EMA’s human medicines committee (CHMP) has started the first ‘rolling review’ by evaluating the first batch of nonclinical data of the COVID-19 vaccine developed by AstraZeneca in collaboration with the University of Oxford.
The vaccine is made up of an adenovirus that has been modified to contain the gene for making the SARS-CoV-2 spike protein.
A rolling review is one of the regulatory tools that the agency uses to speed up the assessment of a promising medicine or vaccine during a public health emergency. Normally, all data on a medicine’s effectiveness, safety and quality and all required documents must be submitted at the start of the evaluation in a formal application for marketing authorisation.
In the case of a rolling review, the CHMP reviews data as they become available from ongoing studies, before deciding that sufficient data are available and that a formal application should be submitted by the company.

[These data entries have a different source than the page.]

(** * p2p-share: signaling server and encrypted chunked file transfer

    A shallow embedding of the stateful protocol engines of the
    repository:

    - [Signaling]: the room registry of the WebSocket signaling server
      (server/src/index.ts): [handleCreateRoom], [handleJoinRoom],
      [handleLeaveRoom], [relayToPeer], [handleMessage];
    - [Encryption]: the IV discipline of [EncryptionManager]
      (client/src/lib/crypto/encryption.ts);
    - [Transfer]: [FileTransferManager]
      (client/src/lib/fileTransfer/FileTransferManager.ts), the framing
      of chunk records, the send queue, the backpressure pause and the
      reassembly of inbound files;
    - [TransferAwait]: the receiving side of [FileTransferManager] with
      the [await] of [handleFileChunk] as a step of its own;
    - [SignalingClient]: the signaling client [SignalingProvider]
      (client/src/lib/signaling): the outbox, the state after each
      message of the server, the reconnection timer;
    - [Hook]: [useFileTransfer] (client/src/lib/fileTransfer), the
      React state around the manager and its guard on file offers.

    Strings are byte strings (the UTF-8 code units of the JavaScript
    string); every identifier the code generates is ASCII.

    Both programs are event driven. A handler is a function from the
    state before an event to the state after it, with what it wrote to
    the outside. Random draws ([randomUUID], [getRandomValues], the
    generated key) and the state of the data channel come in as
    arguments.

    In [Transfer] an [async] method is one step: its awaited reads and
    Web Crypto calls settle before the next event is handled. That is
    one schedule of the program among others. The receiver does not
    await [handleFileChunk], and [handleFileComplete] does not wait for
    the decryptions under way; [TransferAwait] is the receiving side
    with each decryption as a step of its own, which can settle after
    later frames have been handled, and the statements about what the
    receiving application is given are made there. *)

From Stdlib Require Import NArith ZArith Ascii String List Lia.
From Stdlib.Strings Require Import Byte.
From stdpp Require Import base option list gmap strings fin_maps.

Local Open Scope string_scope.
Local Open Scope list_scope.

(** ** JavaScript values shared by both programs *)

(** [if (s)] on a [string | null]: [null] and the empty string are falsy. *)
Definition truthy (s : option string) : bool :=
  match s with
  | Some EmptyString => false
  | Some _ => true
  | None => false
  end.

(** [String.prototype.toUpperCase] on strings of ASCII characters: the
    letters a to z are mapped, every other character is kept. On other
    strings the method follows Unicode and can map one character to
    several; the identifiers the code makes (UUIDs, room codes) are ASCII,
    and where a statement upper-cases a string that comes from outside it
    assumes [is_ascii_string] of it. *)
Definition toUpperCase_ascii (c : ascii) : ascii :=
  let n := nat_of_ascii c in
  if (97 <=? n)%nat && (n <=? 122)%nat then ascii_of_nat (n - 32) else c.

Fixpoint toUpperCase (s : string) : string :=
  match s with
  | EmptyString => EmptyString
  | String c s' => String (toUpperCase_ascii c) (toUpperCase s')
  end.

(** Every character of the string is below 128. *)
Definition is_ascii_string (s : string) : bool :=
  forallb (λ c, (nat_of_ascii c <? 128)%nat) (list_ascii_of_string s).

(** A [Set<string>] iterates in insertion order and holds no duplicate. *)
Definition set_add (x : string) (l : list string) : list string :=
  if decide (x ∈ l) then l else l ++ [x].

Definition set_delete (x : string) (l : list string) : list string :=
  filter (λ y, y ≠ x) l.

(** ASCII lower case, as the File API applies it to a MIME type. *)
Definition toLowerCase_ascii (c : ascii) : ascii :=
  let n := nat_of_ascii c in
  if (65 <=? n)%nat && (n <=? 90)%nat then ascii_of_nat (n + 32) else c.

(** ** The signaling server *)

Module Signaling.

(** [WebSocket.readyState]. *)
Inductive ReadyState := CONNECTING | OPEN | CLOSING | CLOSED.

Module Client.
Record t := mk { socket : ReadyState; roomId : option string }.
End Client.

Module Room.
Record t := mk { id : string; clients : list string; creatorId : string }.
End Room.

(** types.ts: messages from a client, after [JSON.parse]. *)
Inductive ClientMessage :=
| CreateRoomMessage
| JoinRoomMessage (roomId : string)
| LeaveRoomMessage
| OfferMessage (sdp : string)
| AnswerMessage (sdp : string)
| IceCandidateMessage (candidate : string) (sdpMid : option string)
    (sdpMLineIndex : option Z).

(** types.ts: messages from the server. *)
Inductive ServerMessage :=
| ConnectedMessage (clientId : string)
| RoomCreatedMessage (roomId : string)
| RoomJoinedMessage (roomId : string) (isInitiator : bool)
| PeerJoinedMessage
| PeerLeftMessage
| ErrorMessage (code message : string)
| RelayedOfferMessage (sdp : string)
| RelayedAnswerMessage (sdp : string)
| RelayedIceCandidateMessage (candidate : string) (sdpMid : option string)
    (sdpMLineIndex : option Z).



(** What [JSON.parse(raw)] gave [handleMessage]: a syntax error; a value
    whose [type] is none of the six; a typed client message; or one of
    the two values on which the handler throws a [TypeError]: [null], whose
    [type] cannot be read, and a [join-room] message whose [roomId] is not
    a string (it is missing, a number, [null], an array or an object), so
    that [roomId.toUpperCase()] fails. *)
Inductive Frame :=
| InvalidJson
| UnknownType
| Parsed (m : ClientMessage)
| JsonNull
| JoinRoomNoString.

The CHMP’s decision to start the rolling review of the vaccine is based on preliminary results from non-clinical and early clinical studies suggesting that the vaccine triggers the production of antibodies and T cells that target the virus.
Results from large-scale clinical trials will be assessed in later rolling review cycles. All the available data on the safety of the vaccine emerging from these studies, as well as data on its quality, will also be reviewed.
The rolling review will continue until enough evidence is available to support a formal marketing authorisation application. The rolling review process has been used previously in the assessment of the COVID-19 medicine, remdesivir.